As to the question of what might happen when hubby Bobbi ceases to be Head of State: Article 39 provides that when the functions of a person enjoying privileges and immunities have come to an end, his (and his families) diplomatic immunity ceases . The implication is that when Mugabe steps down or "pops his cloggs" the HK Department of Justice may reopen the case . Just don't expect to see see them raising international arrest warrents and seeking extradition.
So although it's unlikely that (worst case) Grace is let back into Hong Kong and still has diplomatic immunity - what could ordinary people lawfully do about it. ...
Firstly would anyone recognise her in the street ??? . It's not as if everyone is carrying photos of her (eg in their mobile phone). Suppose however that she was spotted in a public place ... who would you tell and how ??
- The obvious person would be Richard Jones [(852) 9425 9049.] - who, after all has some skin in this matter (so to speak) and he might want to demand an apology from Grace in person.
- Then of course there is his solicitor: Although Article 31 is framed such that even if he wanted to, Jones probably could not successfully bring a civil (TORT) action against Grace for assault and/or battery.It would hinge on whether Grace was going shopping in a private capacity at time of the assault ie acting outside of her official functions and whether shopping constitutes a "commercial" activity. But (There are loads of really shit hot lawyers in HK who could better answer that than me).
- Your HK legislator and/or Department of Justice - to register a protest (or otherwise)
- The media and world in general - after all it would be newsworthy; "Mugabe stalks the Streets of Hong Kong Again!! The most efficient way to get the news out might be to post to Twitter from your mobile using a hashtag such as #mugabe to make it easier for media to pick up. Of course you would need to take care not to word your tweet in an inciteful manner. Although Hong Kong is not known for flash mobbing the police might take a dim view of matters if a horde of protesters spontaneously gathered arround Mugabe to show their disapproval . The authorities in fact have an obligation under Article 29 towards diplomats to "take all appropriate steps to prevent any attack on his person, freedom or dignity."
- Of course you can always do the obvious - provided you are in a public place and stay within the law - and use your phone camera to take and post to the web a photo of her and any of her cronies.
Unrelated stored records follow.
(** ** Package [models/execute] *)

Module execute.

(** A peer identity ([peer.ID] is a Go string type). *)
Definition PeerID : Set := string.

(** [execute.Config]: the fields the core reads. *)
Record Config : Set := mkConfig {
  NodeCount : Z;
  ConsensusAlgorithm : string;
  Threshold : float
}.

Record Request : Set := mkRequest {
  FunctionID : string;
  Config_ : Config
}.

(** [execute.Result]: the code and the output of one run. *)
Record Result : Set := mkResult {
  Code : codes.Code;
  Stdout : string;
  Stderr : string;
  ExitCode : Z
}.

(** [execute.NodeResult] embeds a [Result] and adds metadata. *)
Record NodeResult : Set := mkNodeResult {
  Result_ : Result;
  Metadata : string
}.

Definition NodeResult_Code (r : NodeResult) : codes.Code := Code (Result_ r).

(** [execute.ResultMap] is [map[peer.ID]NodeResult]. *)
Abbreviation ResultMap := (gmap string NodeResult).

Record Cluster : Set := mkCluster {
  Peers : list PeerID
}.

End execute.

(** ** Package [node/internal/waitmap] *)

Module waitmap.

(** Modelled from the spec: the code of package [node/internal/waitmap] is
    missing. Section 4.1 of the specification describes it as a keyed
    rendezvous in which [Set] publishes a value under a key, the last
    write winning for later readers. [writes] is the log of the keys handed
    to [Set], oldest first; eviction of old entries is left out. *)
Record WaitMap (V : Type) : Type := mkWaitMap {
  entries : gmap string V;
  writes : list string
}.

Arguments mkWaitMap {V} _ _.
Arguments entries {V} _.
Arguments writes {V} _.

Definition New {V : Type} : WaitMap V := mkWaitMap ∅ [].

Definition Set_ {V : Type} (k : string) (v : V) (wm : WaitMap V) : WaitMap V :=
  mkWaitMap (<[k := v]> (entries wm)) (writes wm ++ [k]).

Definition Get {V : Type} (k : string) (wm : WaitMap V) : option V :=
  entries wm !! k.

(** [WaitFor(ctx, k)] seen from its caller when it returns: the value, if one
    was set before the deadline of [ctx]. *)
Definition WaitFor {V : Type} (k : string) (wm : WaitMap V) : option V :=
  entries wm !! k.

End waitmap.

(** ** Package [node/internal/syncmap] *)

Module syncmap.

(** The operations of [syncmap.Map[string, V]] that the worker calls. The
    code of the package is missing, so the registry is an interface here,
    with the two readings of [Set] below as instances. *)
Class Map (M V : Type) : Type := mkMap {
  New : M;
  Get : M → string → option V;
  Set_ : M → string → V → M;
  Delete : M → string → M
}.

(** [Set] as a Go map assignment [m[key] = value], the way package [node]
    writes its own registry. *)
Definition overwriting (V : Type) : Map (gmap string V) V :=
  mkMap (gmap string V) V ∅ (λ m k, m !! k) (λ m k v, <[k := v]> m) (λ m k, delete k m).

(** Modelled from the spec: section 4.3 of the specification says of the
    cluster registry that [Set] is rejected if the key already exists. *)
Definition rejecting (V : Type) : Map (gmap string V) V :=
  mkMap (gmap string V) V ∅ (λ m k, m !! k)
    (λ m k v, match m !! k with Some _ => m | None => <[k := v]> m end)
    (λ m k, delete k m).

End syncmap.

(** ** Packages [models/request] and [models/response] *)

Module response.

(** [response.Execute], the message the head sends back to the client. *)
Record Execute : Type := mkExecute {
  Execute_Code : codes.Code;
  Execute_RequestID : string;
  Execute_Results : execute.ResultMap;
  Execute_Cluster : execute.Cluster;
  Execute_ErrorMessage : string
}.

(** [response.WorkOrder], the message a worker sends to the head with its
    result. *)
Record WorkOrder : Set := mkWorkOrder {
  WorkOrder_Code : codes.Code;
  WorkOrder_RequestID : string;
  WorkOrder_Result : execute.NodeResult
}.

(** [response.FormCluster], the reply of a worker to a cluster formation
    request. *)
Record FormCluster : Set := mkFormCluster {
  FormCluster_RequestID : string;
  FormCluster_Code : codes.Code;
  FormCluster_Consensus : consensus.Type_
}.

Definition WithResults (res : Execute) (r : execute.ResultMap) : Execute :=
  mkExecute (Execute_Code res) (Execute_RequestID res) r (Execute_Cluster res)
    (Execute_ErrorMessage res).

Definition WithCluster (res : Execute) (c : execute.Cluster) : Execute :=
  mkExecute (Execute_Code res) (Execute_RequestID res) (Execute_Results res) c
    (Execute_ErrorMessage res).

Definition SetErrorMessage (res : Execute) (msg : string) : Execute :=
  mkExecute (Execute_Code res) (Execute_RequestID res) (Execute_Results res)
    (Execute_Cluster res) msg.

End response.

Module request.

(** [request.Execute], the message of a client asking for an execution. *)
Record Execute : Set := mkExecute {
  Execute_Request : execute.Request;
  Execute_Topic : string
}.

(** [request.WorkOrder]; the time stamp is left out, and of the signature
    only its presence is kept. *)
Record WorkOrder : Set := mkWorkOrder {
  WorkOrder_Request : execute.Request;
  WorkOrder_RequestID : string;
  WorkOrder_Signed : bool
}.

(** [request.FormCluster]. *)
Record FormCluster : Set := mkFormCluster {
  FormCluster_RequestID : string;
  FormCluster_Peers : list execute.PeerID;
  FormCluster_Consensus : consensus.Type_
}.

(** Modelled from the spec: [request.Execute.Response] belongs to package
    [models/request], whose code is missing. It starts the
    [ExecuteResponse] of section 6.1 from a code and a request
    identifier; results, cluster and error message are filled in by the
    caller. *)
Definition Execute_Response (req : Execute) (c : codes.Code) (id : string) : response.Execute :=
  response.mkExecute c id ∅ (execute.mkCluster []) "".

(** [fc.Response(code).WithConsensus(c)]. *)
Definition FormCluster_Response (fc : FormCluster) (c : codes.Code) : response.FormCluster :=
  response.mkFormCluster (FormCluster_RequestID fc) c (FormCluster_Consensus fc).

End request.

(** ** A consensus replica handle *)

Module replica.

(** A value behind the interface [consensusExecutor], described by what its
    methods return: [Consensus()] and the outcome of [Shutdown()]. [ident]
    tells two replicas apart. *)
Record consensusExecutor : Set := mkReplica {
  ident : nat;
  Consensus : consensus.Type_;
  Shutdown : option errors.error
}.

(** [raft.FSMLogEntry]: the committed request handed to the callbacks. *)
Record FSMLogEntry : Set := mkFSMLogEntry {
  RequestID : string;
  Origin : execute.PeerID;
  Execute : execute.Request
}.

End replica.

(** ** Package [node]: the helper functions and the cluster code it had
       before the split into [head] and [worker] *)

Module node.

Import errors replica.

Section Node.

(** The order in which one [range] loop enumerates a Go map. *)
Variable mapRange : ∀ V : Type, gmap string V → list (string * V).

(** [peer.ID.String()], from libp2p. *)
Variable peer_String : execute.PeerID → string.

Definition executionResultKey (requestID : string) (peer : execute.PeerID) : string :=
  requestID +:+ "/" +:+ peer_String peer.

(** The [range] loop over a map of one entry returns [results[peer].Code]
    for the key [peer] it enumerates, which is the code of the value
    enumerated with it. *)
Definition determineOverallCode (results : gmap string execute.Result) : codes.Code :=
  if (size results =? 0)%nat then codes.NoContent
  else
    match (if (size results =? 1)%nat then mapRange _ results else []) with
    | (_, res) :: _ => execute.Code res
    | [] =>
        if existsb (λ kv, codes.eqb (execute.Code (snd kv)) codes.OK) (mapRange _ results)
        then codes.OK
        else codes.Error
    end.

Definition parseConsensusAlgorithm (value : string) : consensus.Type_ * option error :=
  if String.eqb value "" then (consensus.NoConsensus, None)
  else
    let lv := strings.ToLower value in
    if String.eqb lv "raft" then (consensus.Raft, None)
    else if String.eqb lv "pbft" then (consensus.PBFT, None)
    else (consensus.NoConsensus, Some (New ("unknown consensus value (" +:+ value +:+ ")"))).

(** The fields of [Node] the cluster code touches. [sent] logs the messages
    handed to [Send], oldest first. *)
Record Node : Type := mkNode {
  clusters : gmap string consensusExecutor;
  executeResponses : waitmap.WaitMap execute.ResultMap;
  sent : list (execute.PeerID * response.FormCluster)
}.

(** The outcome of the calls that leave the node. *)
Record Env : Type := mkEnv {
  raft_New : request.FormCluster → consensusExecutor + error;
  pbft_NewReplica : request.FormCluster → consensusExecutor + error;
  Send : execute.PeerID → response.FormCluster → option error
}.

Definition processExecuteResponse (n : Node) (from : execute.PeerID)
    (requestID : string) (results : execute.ResultMap) : Node * option error :=
  let key := executionResultKey requestID from in
  (mkNode (clusters n) (waitmap.Set_ key results (executeResponses n)) (sent n), None).

Definition createRaftCluster (env : Env) (w : Node) (from : execute.PeerID)
    (fc : request.FormCluster) : Node * option error :=
  match raft_New env fc with
  | inr err => (w, Some (Errorf "could not create raft node: " err))
  | inl rh =>
      let clusters' := <[request.FormCluster_RequestID fc := rh]> (clusters w) in
      let msg := request.FormCluster_Response fc codes.OK in
      let w' := mkNode clusters' (executeResponses w) (sent w ++ [(from, msg)]) in
      match Send env from msg with
      | Some err => (w', Some (Errorf "could not send cluster confirmation message: " err))
      | None => (w', None)
      end
  end.

Definition createPBFTCluster (env : Env) (w : Node) (from : execute.PeerID)
    (fc : request.FormCluster) : Node * option error :=
  match pbft_NewReplica env fc with
  | inr err => (w, Some (Errorf "could not create PBFT node: " err))
  | inl ph =>
      let clusters' := <[request.FormCluster_RequestID fc := ph]> (clusters w) in
      let msg := request.FormCluster_Response fc codes.OK in
      let w' := mkNode clusters' (executeResponses w) (sent w ++ [(from, msg)]) in
      match Send env from msg with
      | Some err => (w', Some (Errorf "could not send cluster confirmation message: " err))
      | None => (w', None)
      end
  end.

(** The timed wait on the result only feeds a log line ([executed_work]). *)
Definition leaveCluster (w : Node) (requestID : string) : Node * option error :=
  match clusters w !! requestID with
  | None => (w, Some (New "no cluster with that ID"))
  | Some cluster =>
      let executed_work := waitmap.WaitFor requestID (executeResponses w) in
      match Shutdown cluster with
      | Some err =>
          (w, Some (Errorf ("could not leave cluster (request: " +:+ requestID +:+ "): ") err))
      | None =>
          (mkNode (delete requestID (clusters w)) (executeResponses w) (sent w), None)
      end
  end.

End Node.

End node.

(** ** Package [node/head] *)

Module head.

Import errors.

(** [head.Config]: of its fields the execution path reads the default
    consensus; the timeouts bound the waits of the collaborators. *)
Record Config : Set := mkConfig {
  DefaultConsensus : consensus.Type_
}.

(** The fields of [HeadNode] the execution path touches. *)
Record HeadNode : Type := mkHeadNode {
  cfg : Config;
  executeResponses : waitmap.WaitMap execute.NodeResult
}.
(** X11.  A read that is cancelled gives [None] to its caller:
    [get_message] tests the response and returns [None], but [listen] hands
    it to [handle_message], which subscripts it: the cancellation comes out
    of [listen] as a [TypeError]. *)
Theorem listen_after_cancelled_read
        (h : list pyval -> bool -> M (option message))
        (c : connection) (w : world) (v : retval) (ign : bool)
        (timeout : Z) :
  connection_ (self w) = Some c ->
  PubSub.subscribed (self w) = true ->
  oracle (env w) (tick (env w)) = Raises CancelledError ->
  oracle (env w) (S (tick (env w))) = Returns v ->
  let w1 := answered (EvCanRead (conn_id c))
              (answered (EvReadResponse (conn_id c)) w) in
  let w' := if truthy v then record (EvDisconnect (conn_id c)) w1 else w1 in
  PubSub.listen h w = (Err TypeError, w') /\
  PubSub.get_message h ign timeout w = (Ok None, w').
Proof.
  intros Hc Hs H0 H1 w1 w'.
  assert (Hr : read_response c w =
               (Err CancelledError, answered (EvReadResponse (conn_id c)) w)).
  { unfold read_response, await, next_outcome. now rewrite H0. }
  assert (Hn : next_outcome (answered (EvReadResponse (conn_id c)) w)
               = Returns v).
  { unfold next_outcome, answered. cbn. exact H1. }
  pose proof (@_execute_cancelled c (read_response c) w _ v Hr Hn) as E.
  fold w1 in E. fold w' in E.
  split.
  - unfold PubSub.listen, PubSub.parse_response. run.
    rewrite Hs, Hc. cbn [negb andb]. rewrite E. reflexivity.
  - unfold PubSub.get_message, PubSub.parse_response. run.
    rewrite Hc. cbn [negb andb].
    destruct (0 <? timeout)%Z; rewrite E; reflexivity.
Qed.

(** X12.  [reset] (and [close]) disconnects the held connection, clears
    its connect callbacks and hands it back to the pool, in that order, and
    leaves a session with no connection and no subscription, its options
    untouched; on a session without a connection it records nothing, so a
    second [reset] is harmless.  The next command takes a connection from
    the pool and registers the reconnect hook again. *)
Theorem reset_tears_down (w : world) (args : list pyval) :
  exists w',
    PubSub.reset w = (Ok (connection_ (self w)), w') /\
    PubSub.close w = PubSub.reset w /\
    connection_ (self w') = None /\
    channels (self w') = [] /\
    patterns (self w') = [] /\
    PubSub.subscribed (self w') = false /\
    ignore_subscribe_messages (self w') = ignore_subscribe_messages (self w) /\
    decode_responses (self w') = decode_responses (self w) /\
    encoding (self w') = encoding (self w) /\
    trace (env w') =
    trace (env w)
    ++ match connection_ (self w) with
       | Some c => [EvDisconnect (conn_id c);
                    EvClearConnectCallbacks (conn_id c)]
       | None => []
       end /\
    PubSub.reset w' = (Ok None, w') /\
    exists tr,
      trace (env (snd (PubSub.execute_command args w'))) =
      trace (env w')
      ++ [EvGetConnection None None (next_conn (env w));
          EvRegisterConnectCallback (next_conn (env w))]
      ++ tr.
Proof.
  assert (X : forall w',
    connection_ (self w') = None ->
    next_conn (env w') = next_conn (env w) ->
    exists tr,
      trace (env (snd (PubSub.execute_command args w'))) =
      trace (env w')
      ++ [EvGetConnection None None (next_conn (env w));
          EvRegisterConnectCallback (next_conn (env w))]
      ++ tr).
  { intros w' Hc Hn. rewrite execute_command_eq.
    destruct (@_execute_wire_only (held_connection w')
                (send_command (held_connection w') args)
                (wire_only_send_command _ _) (acquired w'))
      as (_ & _ & _ & _ & tr & T & _).
    exists tr.
    destruct (PubSub._execute _ _ (acquired w')) as [[v|e'] w2];
      cbn [snd] in *; rewrite T; unfold acquired, held_connection;
      rewrite Hc; cbn; rewrite Hn, <- !app_assoc; reflexivity. }
  destruct (PubSub.reset w) as [r w'] eqn:R.
  revert R. unfold PubSub.close, PubSub.reset, disconnect,
    clear_connect_callbacks.
  run. unfold record. destruct w as [s e]. cbn [self env] in *.
  destruct (connection_ s) as [c|] eqn:Ec; cbn [self env];
    intros R; injection R as <- <-;
    (eexists; split; [reflexivity|]);
    (split; [reflexivity|]); cbn [self env connection_ channels patterns
      set_channels set_patterns set_connection ignore_subscribe_messages
      decode_responses encoding trace log PubSub.subscribed Dict.is_empty
      negb orb];
    rewrite ?Ec; cbv beta iota;
    repeat (split; [first [reflexivity
                          | now rewrite <- app_assoc
                          | now rewrite app_nil_r]|]);
    apply X; first [reflexivity|exact Ec].
Qed.

End PullAPI.

(** ** The worker thread *)

Lemma keys_nil {V} (d : Dict.t V) : Dict.keys d = [] -> d = [].
Proof. destruct d; [reflexivity|discriminate]. Qed.

Lemma keys_discard_perm (k : pyval) (d : mapping) :
  In k (Dict.keys d) ->
  Permutation (Dict.keys d) (k :: Dict.keys (PubSub.discard k d)).
Proof.
  unfold PubSub.discard.
  induction d as [|[k0 v0] d IH]; cbn; [tauto|].
  intros Hin. destruct (pyval_eq_dec k k0) as [->|Hne].
  - reflexivity.
  - destruct Hin as [E|Hin]; [congruence|]. specialize (IH Hin).
    destruct (Dict.del k d) as [d'|] eqn:E.
    + cbn. rewrite IH. apply perm_swap.
    + apply get_del_none in E.
      destruct (get_in_keys _ _ Hin) as (v & Hv). congruence.
Qed.

Lemma first_unhandled_none (d : mapping) :
  PubSub.first_unhandled d = None <->
  Forall (fun kv => snd kv <> None) d.
Proof.
  induction d as [|[k [h|]] d IH]; cbn.
  - split; [constructor|reflexivity].
  - rewrite IH. split.
    + intros H. constructor; [discriminate|assumption].
    + intros H. now inversion H.
  - split; [discriminate|]. intros H. inversion H. cbn in *. congruence.
Qed.

(** X14.  [run_in_thread] starts the worker exactly when every tracked
    channel and every tracked pattern has a handler; a single entry without
    one makes it raise a [PubSubError] with nothing started. *)
Theorem run_in_thread_checks_handlers (daemon : bool) (w : world) :
  let handled (d : mapping) := Forall (fun kv => snd kv <> None) d in
  (handled (channels (self w)) /\ handled (patterns (self w)) ->
   PubSub.run_in_thread daemon w =
   (Ok tt, record (EvEnsureFuture "PubSubWorkerThread._run") w))
  /\
  (~ (handled (channels (self w)) /\ handled (patterns (self w))) ->
   PubSub.run_in_thread daemon w = (Err (OtherError "PubSubError"), w)).
Proof.
  intros handled. unfold PubSub.run_in_thread. run.
  pose proof (first_unhandled_none (channels (self w))) as Hc.
  pose proof (first_unhandled_none (patterns (self w))) as Hp.
  destruct (PubSub.first_unhandled (channels (self w))) as [k|];
    [|destruct (PubSub.first_unhandled (patterns (self w))) as [k|]].
  - split; [|reflexivity]. intros [H _]. apply Hc in H. discriminate.
  - split; [|reflexivity]. intros [_ H]. apply Hp in H. discriminate.
  - split; [reflexivity|]. intros H. exfalso. apply H.
    split; [now apply Hc|now apply Hp].
Qed.

Section Worker.
Variable nativestr : pyval -> result text.
Hypothesis nativestr_str : forall s, nativestr (PStr s) = Ok s.

Let _run := PubSubWorkerThread._run nativestr.

(** One round of the loop on an acknowledgement. *)
Lemma _run_acknowledgement (fuel : nat) (w : world) (c : connection)
      (a : ack) :
  connection_ (self w) = Some c ->
  PubSub.subscribed (self w) = true ->
  next_outcome w = Returns (RReply (reply_of a)) ->
  _run (S fuel) w =
  _run fuel
    {| self :=
         match a with
         | AckChannel k _ =>
             set_channels (PubSub.discard k (channels (self w))) (self w)
         | AckPattern k _ =>
             set_patterns (PubSub.discard k (patterns (self w))) (self w)
         end;
       env := env (answered (EvReadResponse (conn_id c)) w) |}.
Proof.
  intros Hc Hs Ho. unfold _run. cbn [PubSubWorkerThread._run].
  unfold PubSub.get_message, PubSub.parse_response, PubSub.as_reply. run.
  rewrite Hs. run. rewrite Hc. cbn [negb andb Z.ltb Z.compare].
  assert (R : PubSub._execute c (read_response c) w =
              (Ok (RReply (reply_of a)),
               answered (EvReadResponse (conn_id c)) w)).
  { apply _execute_ok. unfold read_response, await. now rewrite Ho. }
  rewrite R.
  destruct a as [k n|k n]; cbn [reply_of truthy].
  - assert (Hnp : lit "unsubscribe" <> lit "pmessage")
      by (intro; literal_neq).
    rewrite (@handle_message_plain nativestr _ _ k n [] true _
               (nativestr_str _) Hnp).
    reflexivity.
  - assert (Hnp : lit "punsubscribe" <> lit "pmessage")
      by (intro; literal_neq).
    rewrite (@handle_message_plain nativestr _ _ k n [] true _
               (nativestr_str _) Hnp).
    reflexivity.
Qed.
This would not be without risk though - Grace has by all accounts demonstrated a propensity towards violence. You might even find yourself taken into protective custody by the police !!! (Article 29 prevents them from arresting her even if she attacked you !!) . And why should you take a photo and post it to the web ?? - well hypothetically if you tagged it "Grace Mugabe" and detailed the location and time it will help the rest of us to identify places to avoid - like posting a hazchem spill warning or a warning that there is a rabid dog in the area (this refers to the posting and is not meant to imply that Grace Mugabe is comparable to a rabid dog).
- of course if you got mega lucky (highly unlikely in a public place) you might get a picture with one of those sleazeballs who allegedly locally facilitate the Mugabes more questionable activities. If so you could always copy them to the authorities to identify and follow up . In particular the G-Men at the US Treasury's Office of Foreign Assets Control might be interested (Executive Order). (They or their colleagues in Virginia, have even been known to visit this site looking for leads) !!.